Mary Beard is a cambridge academic who appeared last week on Question Time on the BBC. For any who watch QT and at the same time follow the hashtag #BBCQT will know there’s a pretty steady stream of abusive and nasty comments about the panellists and what they are saying. Sadly Twitter search is throttled so the tweets on the link are probably mostly after the event stuff.
Some of the comments that followed her were stronger than usual. Mary Beard is not a woman to take lightly, well educated, professional, intelligent and strong, she’s stood up to this abuse and her stand might just start to make a difference in the level of understanding of this issue.
Speaking a few days later on Woman’s hour Mary Beard said :
“There was an awful lot about my vagina, it’s size and it’s shape and it’s smell and what might be inserted into it.”
“You have to have the same rules as you have face to face” she went on to say “In a way it’s time to reclaim some of the normal manners and social interaction for online as well as face to face to face communication.”

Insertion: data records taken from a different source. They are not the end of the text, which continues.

(** ** Arbitrary blobs *)

Lemma rd8_safe fdt p : 0 <= p < Z.of_nat (length fdt) -> exists c, rd8 fdt p = Some c.
Proof.
  intros Hp. unfold rd8. destruct (Z.ltb_spec p 0); [lia|]. apply lookup_lt_is_Some_2. lia.
Qed.

Lemma rd8_byte fdt p c : bytes fdt -> rd8 fdt p = Some c -> byte c.
Proof.
  unfold rd8. intros Hb. destruct (p <? 0); [done|]. intros Hc. by eapply Forall_lookup_1 in Hc.
Qed.

Lemma rd32_safe fdt p :
  bytes fdt -> 0 <= p -> p + 4 <= Z.of_nat (length fdt) ->
  exists v, rd32 fdt p = Some v /\ 0 <= v < 2 ^ 32.
Proof.
  intros Hb Hp Hlen. unfold rd32.
  destruct (rd8_safe fdt p) as [a Ha]; [lia|]. destruct (rd8_safe fdt (p + 1)) as [b Hb']; [lia|].
  destruct (rd8_safe fdt (p + 2)) as [c Hc]; [lia|]. destruct (rd8_safe fdt (p + 3)) as [d Hd]; [lia|].
  rewrite Ha, Hb', Hc, Hd. cbn [mbind option_bind]. eexists. split; [done|].
  apply (be_combine_word [a; b; c; d]). repeat constructor; by eapply rd8_byte.
Qed.

Lemma tagalign_bounds x : 0 <= x < 2 ^ 31 - 3 -> x <= FDT_TAGALIGN x < x + 4 /\ (4 | FDT_TAGALIGN x).
Proof.
  intros Hx. unfold FDT_TAGALIGN, FDT_TAGSIZE. cbn [Z.sub]. change (4 - 1) with 3.
  rewrite (u32_small (x + 3)) by lia.
  assert (E : (x + 3) .& Z.lnot 3 = 4 * ((x + 3) / 4)).
  { rewrite <- Z.ldiff_land. change 3 with (Z.ones 2) at 2.
    rewrite Z.ldiff_ones_r, Z.shiftl_mul_pow2, Z.shiftr_div_pow2 by lia. change (2 ^ 2) with 4. lia. }
  rewrite E. rewrite s32_small by (Z.div_mod_to_equations; lia).
  split; [Z.div_mod_to_equations; lia|]. exists ((x + 3) / 4). lia.
Qed.
(* ===== verification/FdtParts.v ===== *)
(** * The parts of a flattened device tree

    A blob is given by its parts ([dtb]) and is the memory [flat] of them.
    The gap operations of FdtRw.v on it: [splice_struct_ok] makes room in the
    structure block and moves the later parts, [find_add_string_spec] extends
    the string table; without room the blob stays as it is. *)

From S2P Require Import Prelude Cstring Fdt FdtTree FdtQuery FdtRw.

Module FdtParts.
Import Cstring Fdt FdtTree FdtQuery FdtRw.

(** ** Headers *)

(** A list of big-endian words and what follows. *)
Definition image (ws body : list Z) : list Z := concat (map (be_bytes 4) ws) ++ body.

Lemma length_words ws : length (concat (map (be_bytes 4) ws)) = (4 * length ws)%nat.
Proof. induction ws as [|w ws IH]; [done|]. cbn [map concat length]. rewrite length_app, length_be_bytes, IH. lia. Qed.

Lemma image_split ws k v body :
  ws !! k = Some v ->
  image ws body = concat (map (be_bytes 4) (take k ws)) ++ be_bytes 4 v ++ concat (map (be_bytes 4) (drop (S k) ws)) ++ body
  /\ length (concat (map (be_bytes 4) (take k ws))) = (4 * k)%nat.
Proof.
  intros Hk. split.
  - unfold image. rewrite <- (take_drop_middle ws k v Hk) at 1. rewrite map_app, concat_app.
    cbn [map concat]. by rewrite <- !app_assoc.
  - rewrite length_words, length_take_le; [done|]. apply lookup_lt_Some in Hk. lia.
Qed.

Lemma rd32_word ws k v body p :
  p = 4 * Z.of_nat k -> ws !! k = Some v -> in_word 32 v -> rd32 (image ws body) p = Some v.
Proof.
  intros -> Hk Hv. destruct (image_split ws k v body Hk) as [-> Hl].
  replace (4 * Z.of_nat k) with (Z.of_nat (length (concat (map (be_bytes 4) (take k ws))))) by lia.
  by apply rd32_at.
Qed.

Lemma store_at X O Y O' p :
  p = Z.of_nat (length X) -> length O' = length O -> FdtQuery.store (X ++ O ++ Y) p O' = Some (X ++ O' ++ Y).
Proof.
  intros -> Hl. unfold FdtQuery.store. rewrite !length_app.
  destruct (Z.ltb_spec (Z.of_nat (length X)) 0); [lia|]. cbn [orb].
  destruct (Z.ltb_spec (Z.of_nat (length X + (length O + length Y))) (Z.of_nat (length X) + Z.of_nat (length O'))); [lia|].
  f_equal. unfold Prelude.memcpy. rewrite Nat2Z.id, take_app_length. do 2 f_equal.
  rewrite <- drop_drop, drop_app_length, Hl. apply drop_app_length.
Qed.
(** [fdt_getprop] by name: a pointer to the bytes of the value. *)
Lemma getprop_spec_at b l1 nm ps nps subs l2 name y :
  at_node b l1 nm ps nps subs l2 -> is_str name ->
  match assoc name nps with
  | None => fdt_getprop (flat b) (size_of l1) (name ++ 0 :: y) = Some (None, - FDT_ERR_NOTFOUND)
  | Some v => exists p, fdt_getprop (flat b) (size_of l1) (name ++ 0 :: y) = Some (Some p, Z.of_nat (length v))
      /\ take (length v) (drop (Z.to_nat p) (flat b)) = v
  end.
Proof.
  intros H Hn. pose proof (at_node_holds _ _ _ _ _ _ _ H) as Hh. destruct H as [W Hb Hg Hnames].
  destruct (get_property_namelen_spec _ _ _ _ _ _ _ _ (off_strings b) name y Hh Hn (hdr_off_strings b W)) as [Hget Hval].
  { clear -Hnames. induction Hnames as [|p q ps nps (H1 & H2 & _) _ IH]; constructor; [|done].
    by destruct (in_table_named b p.1 q.1 H1 H2). }
  cbv zeta in Hget, Hval. fold (flat b) in Hget, Hval.
  pose proof (names_assoc (b_strings b) (prop_name (flat b) (off_strings b)) name ps nps Hn
    (fun o n H1 H2 => proj2 (in_table_named b o n H1 H2)) Hnames
    (size_of l1 + Z.of_nat (length (enc (IBegin nm))))) as Hf.
  unfold fdt_getprop, fdt_getprop_namelen. rewrite strlen_cstr by done. cbn [mbind option_bind].
  rewrite Hget. destruct (assoc name nps) as [v|]; [|by rewrite Hf].
  destruct Hf as (ps1 & o & ps2 & nps1 & nps2 & _ & _ & _ & _ & _ & _ & Hf). rewrite Hf in Hval |- *.
  cbn [mbind option_bind option_map]. eexists. split; [done|]. specialize (Hval _ _ eq_refl). unfold value_at in Hval.
  etransitivity; [|exact Hval]. do 3 f_equal. lia.
Qed.

(** The block split at a property, and put together again. *)
Lemma prop_split b l1 nm ps1 o v ps2 nps subs l2 :
  at_node b l1 nm (ps1 ++ (o, v) :: ps2) nps subs l2 ->
  exists A g B, b_struct b = A ++ (prop_hdr (Z.of_nat (length v)) o ++ v ++ g) ++ B
    /\ Z.of_nat (length A) = size_of ((l1 ++ [IBegin nm]) ++ prop_items ps1)
    /\ Z.of_nat (length (v ++ g)) = aligned_len v
    /\ encodes ((l1 ++ [IBegin nm]) ++ prop_items ps1) A
    /\ block_of (prop_items ps2 ++ behind subs l2) B.
Proof.
  intros [W Hb Hg _]. rewrite node_items in Hb, Hg. unfold prop_items in Hb, Hg. rewrite map_app in Hb, Hg.
  fold (prop_items ps1) in Hb, Hg. cbn [map fst snd] in Hb, Hg. fold (prop_items ps2) in Hb, Hg.
  rewrite <- (app_assoc (prop_items ps1)), (app_assoc (l1 ++ _)) in Hb, Hg. cbn [app] in Hb, Hg.
  destruct (split_item _ _ _ _ Hb) as (A & e & B & HA & He & HB & E & Hl & _).
  apply Forall_app in Hg as [_ [[_ Hv] _]%Forall_cons_1].
  assert (Hv' : Z.of_nat (length v) < 2 ^ 31 - 3).
  { pose proof (wf_len b W) as Hlen. pose proof (length_flat b) as Hf. unfold data_size, off_strings, off_struct in Hf.
    rewrite E, !length_app in Hf. destruct He as (g & -> & _). cbn [body] in Hf. rewrite !length_app in Hf.
    unfold HDR_SIZE in Hf. lia. }
  apply encodes1_prop in He as (g & -> & Hgl); [|done]. by exists A, g, B.
Qed.

Lemma prop_join b' l1 nm ps1 o v ps2 nps subs l2 A g B :
  wf b' -> b_struct b' = A ++ (prop_hdr (Z.of_nat (length v)) o ++ v ++ g) ++ B ->
  Z.of_nat (length (v ++ g)) = aligned_len v ->
  encodes ((l1 ++ [IBegin nm]) ++ prop_items ps1) A -> block_of (prop_items ps2 ++ behind subs l2) B ->
  Forall good_item (l1 ++ items (Node nm (ps1 ++ ps2) subs) ++ l2) -> 0 <= o < 2 ^ 31 ->
  names (b_strings b') (ps1 ++ (o, v) :: ps2) nps ->
  at_node b' l1 nm (ps1 ++ (o, v) :: ps2) nps subs l2.
Proof.
  intros W E Hl HA HB Hg Ho Hn.
  assert (Hv : Z.of_nat (length v) < 2 ^ 31 - 3).
  { pose proof (wf_len b' W) as Hlen. pose proof (length_flat b') as Hf. unfold data_size, off_strings, off_struct in Hf.
    rewrite E, !length_app in Hf. unfold HDR_SIZE in Hf. lia. }
  assert (Ei : forall q, l1 ++ items (Node nm (ps1 ++ q) subs) ++ l2
    = ((l1 ++ [IBegin nm]) ++ prop_items ps1) ++ prop_items q ++ behind subs l2).
  { intros q. rewrite node_items. unfold prop_items. rewrite map_app. by rewrite <- !app_assoc. }
  split; [done| |by rewrite Ei in *; cbn [prop_items map app] in *; 
    apply Forall_app in Hg as [Hg1 Hg2]; apply Forall_app; split; [done|]; constructor; [|done]; split; cbn [fst snd]; lia|done].
  rewrite Ei, E. apply block_of_app. exists A, ((prop_hdr (Z.of_nat (length v)) o ++ v ++ g) ++ B).
  split; [done|]. split; [|done]. destruct HB as (B' & HB & ->).
  exists ((prop_hdr (Z.of_nat (length v)) o ++ v ++ g) ++ B'). split; [|by rewrite <- !app_assoc].
  cbn [prop_items map app fst snd]. constructor; [|done]. apply encodes1_prop; [done|]. by exists g.
Qed.

Lemma good_props l1 nm ps1 o v ps2 subs l2 :
  Forall good_item (l1 ++ items (Node nm (ps1 ++ (o, v) :: ps2) subs) ++ l2) ->
  Forall good_item (l1 ++ items (Node nm (ps1 ++ ps2) subs) ++ l2) /\ 0 <= o < 2 ^ 31.
Proof.
  rewrite !node_items. unfold prop_items. rewrite !map_app, !Forall_app. cbn [map fst snd].
  intros (H1 & (H2 & [[Ho _] H3]%Forall_cons_1) & H4). tauto.
Qed.

(** *** A new property *)

Definition has_name (T : list Z) (name : str) : bool :=
  existsb (fun o => bool_decide (take (length name + 1) (drop o T) = name ++ [0])) (seq 0 (length T)).

Lemma has_name_spec T name : has_name T name = true <-> exists o, in_table T o name.
Proof.
  unfold has_name. rewrite existsb_exists. split.
  - intros (o & _ & Ho%bool_decide_eq_true). exists (Z.of_nat o). split; [lia|]. rewrite Nat2Z.id.
    exists (drop (length name + 1) (drop o T)). rewrite <- (take_drop (length name + 1) (drop o T)) at 1.
    by rewrite Ho, <- app_assoc.
  - intros (o & Ht). pose proof (in_table_bound _ _ _ Ht) as [H0 Hb]. destruct Ht as (_ & r & Hr).
    exists (Z.to_nat o). split; [apply in_seq; lia|]. apply bool_decide_eq_true. rewrite Hr, take_app_add. done.
Qed.

(** The bytes a name takes in the string table when it is asked for. *)
Definition name_growth (T : list Z) (name : str) : Z :=
  if has_name T name then 0 else Z.of_nat (length name) + 1.

Lemma find_add_string_ok b name y :
  wf b -> is_str name ->
  if b_total b <? data_size b + name_growth (b_strings b) name then
    _fdt_find_add_string (flat b) (name ++ 0 :: y) = Some (- FDT_ERR_NOSPACE, flat b)
  else exists o T F, let b' := with_strings b (b_strings b ++ T) F in
    wf b' /\ extends b b' /\ _fdt_find_add_string (flat b) (name ++ 0 :: y) = Some (o, flat b')
    /\ in_table (b_strings b') o name /\ data_size b' = data_size b + name_growth (b_strings b) name.
Proof.
  intros W Hn. pose proof (wf_total b W) as Ht. unfold name_growth.
  destruct (find_add_string_spec b W name y Hn) as [(o & Ho & E)|[Hno Hcase]].
  - assert (has_name (b_strings b) name = true) as -> by (apply has_name_spec; eauto).
    destruct (Z.ltb_spec (b_total b) (data_size b + 0)); [lia|]. exists o, [], (b_free b). cbv zeta.
    rewrite app_nil_r. replace (with_strings b (b_strings b) (b_free b)) with b by (by destruct b).
    split_and!; [done|apply extends_refl|done|done|lia].
  - destruct (has_name (b_strings b) name) eqn:Eh; [by apply has_name_spec in Eh as [o Ho]; destruct (Hno o)|].
    rewrite Z.add_assoc. destruct (Z.ltb_spec (b_total b) (data_size b + Z.of_nat (length name) + 1)) as [|Hge]; [done|].
    destruct Hcase as (F & Hw & Hext & E). exists (Z.of_nat (length (b_strings b))), (name ++ [0]), F. cbv zeta. split_and!; [done..| |].
    + split; [lia|]. exists []. cbn [with_strings b_strings]. by rewrite Nat2Z.id, drop_app_length.
    + unfold data_size, off_strings, off_struct. cbn [with_strings b_struct b_gap b_rsv b_strings].
      rewrite !length_app. cbn [length]. lia.
Qed.

Lemma split3 (G : list Z) : (12 <= length G)%nat ->
  exists g1 g2 g3 G', G = g1 ++ g2 ++ g3 ++ G' /\ length g1 = 4%nat /\ length g2 = 4%nat /\ length g3 = 4%nat.
Proof.
  intros Hl. exists (take 4 G), (take 4 (drop 4 G)), (take 4 (drop 8 G)), (drop 12 G).
  rewrite !length_take, !length_drop. split; [|lia].
  replace (drop 8 G) with (drop 4 (drop 4 G)) by (by rewrite drop_drop).
  replace (drop 12 G) with (drop 4 (drop 4 (drop 4 G))) by (by rewrite !drop_drop).
  by rewrite !take_drop.
Qed.
(** [do_fixup_by_path] sets the property of the node at the path; a missing
    node, and without [create] a missing property, leave the tree as it was,
    as does a lack of room. *)
Theorem do_fixup_by_path_correct b t cs name val x y z len create :
  holds_tree b t -> path_ok cs -> is_str name -> bytes val -> len = Z.of_nat (length val) -> len < 2 ^ 30 ->
  exists b', do_fixup_by_path 1 (flat b) (path_of cs ++ 0 :: x) (name ++ 0 :: y) (val ++ z) len create = Some (flat b')
    /\ extends b b' /\
    (holds_tree b' (if null (tree_at cs t) || (negb create && null (value cs name t)) then t else edit_at cs (set_in name val) t)
     \/ b_total b < data_size b + prop_room name val /\ holds_tree b' t).
Proof.
  intros H Hok Hs HB Hlen Hl. pose proof (fixup_by_path_spec 1 b t cs name val x y z len create H ltac:(lia) Hok Hs HB Hlen Hl) as Hc.
  destruct (_ || _).
  - exists b. split_and!; [done|apply extends_refl|by left].
  - destruct Hc as (b' & E & He & Hc). exists b'. split; [done|]. split; [done|]. destruct Hc as [[? _]|?]; [by left|by right].
Qed.

(** ** The MAC address *)

Definition aliases : list str := [bytes_of "aliases"].
Fixpoint default_options (args : list str) (all : bool) : option (list str * bool) :=
  match args with
  | (45 :: letters) :: rest => all ← default_letters letters all; default_options rest all
  | _ => Some (args, all)
  end.

Definition do_env_default (args : list str) (s : nvedit) : option (Z * nvedit) :=
  match default_options args false with
  | None => Some (1, s)
  | Some ([], true) =>
      st ← set_default_env (Some (bytes_of "## Resetting to default environment")) (st s);
      Some (0, Nvedit st (env_id s))
  | Some (vars, false) =>
      match vars with
      | [] => Some (1, s)
      | _ => '(_, st) ← set_default_vars vars (st s); Some (0, Nvedit st (env_id s))
      end
  | Some _ => Some (1, s)
  end.

(** ** Printing *)

(** [printf("%s=%s\n", ...)] through a buffer of [CONFIG_SYS_PBSIZE] bytes that
    [vsprintf] does not check: the output, [None] when it overruns. *)
Definition printf_line (text : list Z) : option (list Z) :=
  if Z.of_nat (length text) <? CONFIG_SYS_PBSIZE then Some text else None.

(** Return value and output. *)
Definition env_print (name : option str) (flag : Z) (st : St) : option (Z * list Z) :=
  match name with
  | Some name =>
      '(r, _) ← hsearch_r name None FIND st flag;
      match retval r with
      | None => Some (0, [])
      | Some idx =>
          s ← get_slot st.1 idx;
          text ← printf_line (key (entry s) ++ 61 :: data (entry s) ++ [10]);
          Some (Z.of_nat (length text), text)
      end
  | None =>
      '(len, res) ← hexport_r st.1 10 flag 0 [];
      Some (if len =? 0 then (0, []) else (len, until_nul res))
  end.

Fixpoint print_vars (names : list str) (flag : Z) (st : St) (rcode : Z) (out : list Z) : option (Z * list Z) :=
  match names with
  | [] => Some (rcode, out)
  | name :: names =>
      '(rc, text) ← env_print (Some name) flag st;
      print_vars names flag st (if rc =? 0 then rcode + 1 else rcode) (out ++ text)
  end.

(** Return value and output, without the line about the size. *)
Definition do_env_print (args : list str) (st : St) : option (Z * list Z) :=
  let '(args, env_flag) :=
    match args with
    | (45 :: 97 :: _) :: rest => (rest, 0)
    | _ => (args, H_HIDE_DOT)
    end in
  match args with
  | [] =>
      '(rcode, text) ← env_print None env_flag st;
      Some (if rcode =? 0 then 1 else 0, text)
  | _ => print_vars args 0 st 0 []
  end.

End Env.

(** ** The blocks of the environment *)

Section NandSpec.
Context {F : Type} `{NandOk F}.
Implicit Types (f : F).

(** The range is on the chip and made of whole blocks. *)
Definition env_geometry : Prop := erase_bits <= 17 /\ CONFIG_ENV_OFFSET + CONFIG_ENV_RANGE <= nand_size.

Hypothesis geometry : env_geometry.

#[local] Abbreviation end_ := (CONFIG_ENV_OFFSET + CONFIG_ENV_RANGE).
#[local] Abbreviation chunk := (if erasesize <? CONFIG_ENV_SIZE then erasesize else CONFIG_ENV_SIZE).

(** The pieces of the environment in the good blocks from [off] on, [a] bytes
    of it being before them. *)
Inductive placed (f : F) : Z -> Z -> list (Z * Z) -> Prop :=
  | placed_done off : placed f off CONFIG_ENV_SIZE []
  | placed_bad off a l :
      a < CONFIG_ENV_SIZE -> off < end_ -> good f off = false ->
      placed f (off + erasesize) a l -> placed f off a l
  | placed_good off a l :
      a < CONFIG_ENV_SIZE -> off < end_ -> good f off = true ->
      placed f (off + erasesize) (a + chunk) l -> placed f off a ((off, chunk) :: l).

(** Whole blocks from [off] on; the rest of the environment is whole chunks. *)
Definition at_block (off a : Z) : Prop :=
  CONFIG_ENV_OFFSET <= off <= end_ /\ (erasesize | end_ - off) /\ 0 <= a <= CONFIG_ENV_SIZE
  /\ (chunk | CONFIG_ENV_SIZE - a).

Lemma end_value : end_ = 0x800000 /\ CONFIG_ENV_OFFSET = 0x7e0000 /\ CONFIG_ENV_SIZE = 0x10000.
Proof. done. Qed.

Lemma erasesize_cases : exists k, 0 <= k <= 17 /\ erasesize = 2 ^ k.
Proof. destruct geometry, erasesize_pow. by exists erase_bits. Qed.

Lemma chunk_bounds : 0 < chunk /\ chunk <= erasesize /\ chunk <= CONFIG_ENV_SIZE /\ erasesize <= CONFIG_ENV_RANGE.
Proof.
  destruct erasesize_cases as (k & Hk & E). pose proof erasesize_pos.
  assert (erasesize <= 2 ^ 17) by (rewrite E; apply Z.pow_le_mono_r; lia).
  unfold CONFIG_ENV_SIZE, CONFIG_ENV_RANGE. destruct (Z.ltb_spec erasesize 0x10000); lia.
Qed.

Asked why she’s made a stand she added:
“Look, I’m 58 and I have a thick skin and in a certain way it isn’t about me. Because I can take this in a chin a bit it’s OK for me to say ‘stop’… …There are a lot of women received this kind of abuse that are crushed by it.”
On one site she had a picture of her face superimposed on female genitalia. That site has now been closed down, mainly because its owner Richard White (For clarity there is no connection between this Richard White and the BlackStar of the same name) felt he could no longer moderate the site. (source >), but not before he accused Beard and her colleagues of trolling his site, is the biter bit?.
She’s saying that her answer is to respond to offensive tweets and she’s received a lot of apologies when she has done that. She acknowledges that it takes courage to ask people to withdraw it and courage from them, if they do, to say sorry.
She’s not advocating more legal regulation but she does want people to treat each other decently online, and she’s recognised that anonymity is part of the problem. On sites where anonymity is harder there is much less of this sort of abuse (in my experience) so I think she has a point. That’s very hard to police, but that shouldn’t stop website owners trying.
WIll Mary Beard change the world online and stop this kind of thing overnight, probably not, but perhaps this is a start.